Oleh Gunawan Trihantoro
Sekretaris Komunitas Puisi Esai Jawa Tengah
Refleksi Spiritual dan Sosial di Bulan Ramadhan (2)
HATIPENA.COM – Di sudut pasar yang berdebu,
di bawah terik matahari yang membakar siang,
seorang ibu duduk di belakang gerobaknya,
menjajakan pisang goreng, ubi rebus, dan kolak manis
yang belum boleh ia cicipi.
Tangannya cekatan membungkus pesanan,
matanya sesekali menerawang langit.
Bukan mengeluh,
hanya menghitung waktu menuju magrib.
Sebab sejak fajar,
ia hanya ditemani lapar
dan kesabaran yang ia peluk erat.
Di tengah hiruk-pikuk pasar,
ada suara yang mengusik hatinya.
“Bu, nggak capek puasa sambil jualan?”
tanya seorang pembeli, seorang ibu muda
yang berdiri di depan gerobaknya.
Ia tersenyum,
wajahnya penuh ketenangan.
“Capek, Nak, tapi rezeki tetap harus dicari.

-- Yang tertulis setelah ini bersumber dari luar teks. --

(** * Character-level text generation: vocabulary, windows, generators

    A shallow embedding of the cells of the notebooks that carry the
    repository's algorithmic content:

    - part_000 (text representation): the frequency counter feeding the
      vocabulary, and [encode];
    - 5-generative-networks.ipynb: [char_tokenizer], [enc], [get_batch],
      [generate] and [generate_soft].

    Python values are modelled as follows: [int] is [Z]; [str] is [string]
    (a sequence of characters); a list is a [list]; a 1-D [LongTensor] is a
    [list Z] and a 2-D one a list of rows; a raised exception is the
    [Raise] branch of [result]. *)

From Stdlib Require Import ZArith String Ascii.
From stdpp Require Import base list strings gmap.

(** ** Python runtime fragments *)

Module Py.

(** The two exception classes the modelled cells can raise: [IndexError]
    (subscript out of range) and [RuntimeError] (raised by torch). *)
Inductive exn : Type :=
| IndexError
| RuntimeError.

Inductive result (A : Type) : Type :=
| Ok (a : A)
| Raise (e : exn).
Arguments Ok {A} a.
Arguments Raise {A} e.

#[global] Instance result_ret : MRet result := @Ok.
#[global] Instance result_bind : MBind result :=
  λ A B f m, match m with Ok a => f a | Raise e => Raise e end.

(** [for x in xs: st = body(st, x)], stopping at the first exception. *)
Fixpoint for_each {S A : Type} (body : S → A → result S) (st : S) (xs : list A)
  : result S :=
  match xs with
  | [] => Ok st
  | x :: xs' => st' ← body st x; for_each body st' xs'
  end.

(** [len(l)] *)
Definition len {A : Type} (l : list A) : Z := Z.of_nat (length l).

(** A negative subscript counts from the end. *)
Definition norm_index (n i : Z) : Z := if (i <? 0)%Z then (i + n)%Z else i.

(** [l[i]] on a list: [IndexError] outside [-len(l) <= i < len(l)]. *)
Definition getitem {A : Type} (l : list A) (i : Z) : result A :=
  let k := norm_index (len l) i in
  if (k <? 0)%Z then Raise IndexError
  else match l !! Z.to_nat k with
       | Some a => Ok a
       | None => Raise IndexError
       end.

(** Slice bounds are clipped to [0, len], never rejected. *)
Definition adjust_index (n i : Z) : Z :=
  if (i <? 0)%Z then Z.max 0 (i + n) else Z.min i n.

(** [l[i:j]] *)
Definition getslice {A : Type} (l : list A) (i j : Z) : list A :=
  let lo := adjust_index (len l) i in
  let hi := adjust_index (len l) j in
  take (Z.to_nat (hi - lo)) (drop (Z.to_nat lo) l).

(** [range(n)] *)
Definition range (n : Z) : list Z := seqZ 0 n.

(** [len(s)], [s[i:j]], [list(s)] and [''.join(l)] on [str]. *)
Definition str_len (s : string) : Z := len (list_ascii_of_string s).

Definition str_slice (s : string) (i j : Z) : string :=
  string_of_list_ascii (getslice (list_ascii_of_string s) i j).

Definition str_list (s : string) : list string :=
  (λ c, String c EmptyString) <$> list_ascii_of_string s.

Definition str_join (l : list string) : string :=
  foldr String.append EmptyString l.

End Py.
Export Py.

(** ** Vocabulary (part_000, cells 44-45; notebook 5, cell 2) *)

Module Vocabulary.

(** [collections.Counter]: a dict of counts, kept in insertion order
    (the order in which keys were first seen). *)
Definition Counter : Type := list (string * nat).

(** [counter[s] += 1] *)
Fixpoint counter_incr (c : Counter) (s : string) : Counter :=
  match c with
  | [] => [(s, 1)]
  | (k, n) :: c' =>
      if decide (k = s) then (k, S n) :: c' else (k, n) :: counter_incr c' s
  end.

(** [counter.update(tokens)] *)
Definition counter_update (c : Counter) (tokens : list string) : Counter :=
  foldl counter_incr c tokens.

(** [counter = collections.Counter()
     for (label, line) in train_dataset:
         counter.update(tokenizer(line))] *)
Definition tally (tokenizer : string → list string)
    (train_dataset : list (Z * string)) : Counter :=
  foldl (λ counter x, counter_update counter (tokenizer x.2)) [] train_dataset.

(** Modelled from the spec: the vocabulary object ([torchtext.vocab.Vocab],
    whose class is not part of the repository's sources). An id-to-symbol
    list [itos] and a symbol-to-id dict [stoi]. *)
Record Vocab : Type := mkVocab {
  itos : list string;
  stoi : gmap string Z
}.

(** Modelled from the spec: the symbol standing for every
    out-of-vocabulary symbol. *)
Definition unk : string := "<unk>".

(** Modelled from the spec: [vocab.stoi[s]]; a symbol absent from the
    vocabulary maps to the reserved unknown id 0 instead of failing. *)
Definition stoi_get (vocab : Vocab) (s : string) : Z :=
  default 0%Z (stoi vocab !! s).

(** Modelled from the spec: stable ordering by descending frequency. An
    entry is placed before the first entry that is not more frequent, so
    entries of equal frequency keep the order they had in the counter. *)
Fixpoint insert_by_freq (p : string * nat) (l : list (string * nat))
  : list (string * nat) :=
  match l with
  | [] => [p]
  | q :: l' => if (p.2 <? q.2)%nat then q :: insert_by_freq p l' else p :: q :: l'
  end.

Definition sort_by_freq (c : Counter) : list (string * nat) :=
  foldr insert_by_freq [] c.

(** Modelled from the spec: [Vocab(counter)]. Id 0 is reserved for
    [unk] (whose own count, if any, is dropped so that it keeps a single
    id), the counted symbols follow by descending frequency, and [stoi] is
    the inverse of [itos]. *)
Definition Vocab_of_counter (counter : Counter) : Vocab :=
  let symbols :=
    unk :: (sort_by_freq (filter (λ p, p.1 ≠ unk) counter)).*1 in
  mkVocab symbols (list_to_map (imap (λ i s, (s, Z.of_nat i)) symbols)).

(** [vocab = torchtext.vocab.Vocab(counter)] after the tally. *)
Definition build (tokenizer : string → list string)
    (train_dataset : list (Z * string)) : Vocab :=
  Vocab_of_counter (tally tokenizer train_dataset).

(** [vocab_size = len(vocab)] *)
Definition vocab_size (vocab : Vocab) : Z := len (itos vocab).

(** [def encode(x): return [vocab.stoi[s] for s in tokenizer(x)]]
    (part_000), the globals [vocab] and [tokenizer] made parameters.
    Notebook 5 calls the helper of the same name with [voc] and
    [tokenizer] given explicitly. *)
Definition encode (vocab : Vocab) (tokenizer : string → list string)
    (x : string) : list Z :=
  (λ s, stoi_get vocab s) <$> tokenizer x.

(** [vocab.itos[id]] *)
Definition decode (vocab : Vocab) (id : Z) : result string :=
  getitem (itos vocab) id.

(** The vocabulary of the claims about [build]: the symbols of a corpus in
    reading order, how often a symbol occurs, and which of two symbols was
    seen first. *)
Definition corpus_tokens (tokenizer : string → list string)
    (train_dataset : list (Z * string)) : list string :=
  concat ((λ x, tokenizer x.2) <$> train_dataset).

Allah pasti tahu beratnya perjuangan ini.”
Ia kembali melayani pelanggan,
menyeka keringat yang bercampur debu,
dan menahan diri untuk tidak menyerah.
Karena baginya, puasa bukan sekadar menahan lapar,
tetapi juga menahan keluh kesah.
Di rumah, anak-anak menunggunya pulang,
menanti dengan piring kosong dan gelas yang masih bersih.

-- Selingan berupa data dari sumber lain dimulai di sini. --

(** X2. The decode table of the two-byte messages: for a status with
    high nibble 0x8, 0x9, 0xA, 0xB or 0xE and a source that delivers two
    bytes, [Read] returns the variant of the nibble with the channel of
    the low nibble and both bytes, except that a note-on with velocity 0
    is returned as [NoteOff], and that 0x8 gives [NoteOffPedantic] when
    the option is set. *)
Theorem Read_two_byte_message r (arg1 arg2 : Z) (s1 s2 : S) :
  channel.done r = false ->
  0 <= channel.status r < 256 ->
  In (channel.status r / 16) [0x8; 0x9; 0xA; 0xB; 0xE] ->
  lib.ReadByte (channel.input r) = (Ok arg1, s1) ->
  lib.ReadByte s1 = (Ok arg2, s2) ->
  channel.Read r =
    (Ok (let ch := channel.status r mod 16 in
         match channel.status r / 16 with
         | 0x8 => if channel.readNoteOffPedantic r
                  then channel.NoteOffPedantic ch arg1 arg2
                  else channel.NoteOff ch arg1
         | 0x9 => if arg2 =? 0 then channel.NoteOff ch arg1
                  else channel.NoteOn ch arg1 arg2
         | 0xA => channel.PolyphonicAfterTouch ch arg1 arg2
         | 0xB => channel.ControlChange ch arg1 arg2
         | _ => channel.PitchWheel ch arg1 arg2
         end),
     channel.mkReader s2 (channel.status r) true (channel.readNoteOffPedantic r)).
Proof.
  intros Hd Hs Hn H1 H2.
  unfold channel.Read. rewrite Hd, (ParseStatus_nibbles _ Hs), H1. simpl.
  set (typ := channel.status r / 16) in *. set (ch := channel.status r mod 16).
  clearbody typ ch. simpl in Hn.
  destruct Hn as [<- | [<- | [<- | [<- | [<- | []]]]]]; simpl; rewrite H2;
    unfold channel.getMsg2; simpl;
    try destruct (channel.readNoteOffPedantic r);
    try destruct (arg2 =? 0); reflexivity.
Qed.

(** X3. [Read] never returns a note-on with velocity 0, whatever the
    status byte, the options and the source. *)
Theorem Read_never_NoteOn_velocity_0 r (r' : channel.reader S) (ch key velocity : Z) :
  channel.Read r = (Ok (channel.NoteOn ch key velocity), r') ->
  velocity <> 0.
Proof.
  unfold channel.Read.
  destruct (channel.done r); [discriminate|].
  destruct (lib.ParseStatus (channel.status r)) as [typ c].
  destruct (lib.ReadByte (channel.input r)) as [[arg1|e|p] input1]; try discriminate.
  destruct ((typ =? channel.byteProgramChange) || (typ =? channel.byteChannelPressure)).
  - unfold channel.getMsg1.
    destruct (typ =? channel.byteProgramChange); [discriminate|].
    destruct (typ =? channel.byteChannelPressure); discriminate.
  - simpl. destruct (lib.ReadByte input1) as [[arg2|e|p] input2]; try discriminate.
    unfold channel.getMsg2. simpl.
    destruct (typ =? channel.byteNoteOff).
    { destruct (channel.readNoteOffPedantic r); discriminate. }
    destruct (typ =? channel.byteNoteOn).
    { simpl. destruct (arg2 =? 0) eqn:E; [discriminate|].
      intros Heq. injection Heq as _ _ <- _. lia. }
    destruct (typ =? channel.bytePolyphonicKeyPressure); [discriminate|].
    destruct (typ =? channel.byteControlChange); [discriminate|].
    destruct (typ =? channel.bytePitchWheel); discriminate.
Qed.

Mereka tahu, ibunya selalu pulang membawa takjil sederhana,
dan wajah yang tetap teduh meski seharian dihantam panas.
Ketika akhirnya adzan magrib berkumandang,
ia meneguk segelas air dengan doa yang bergetar.
“Ya Allah, terima kasih, hari ini Kau beri aku kekuatan.”
Di luar, pasar mulai sepi,
tapi di dalam hatinya, ada yang tetap menyala:
iman yang tak goyah,
sabar yang tak luntur,
dan keyakinan bahwa rezeki selalu datang,
seperti azan yang selalu tiba di penghujung penantian.(*)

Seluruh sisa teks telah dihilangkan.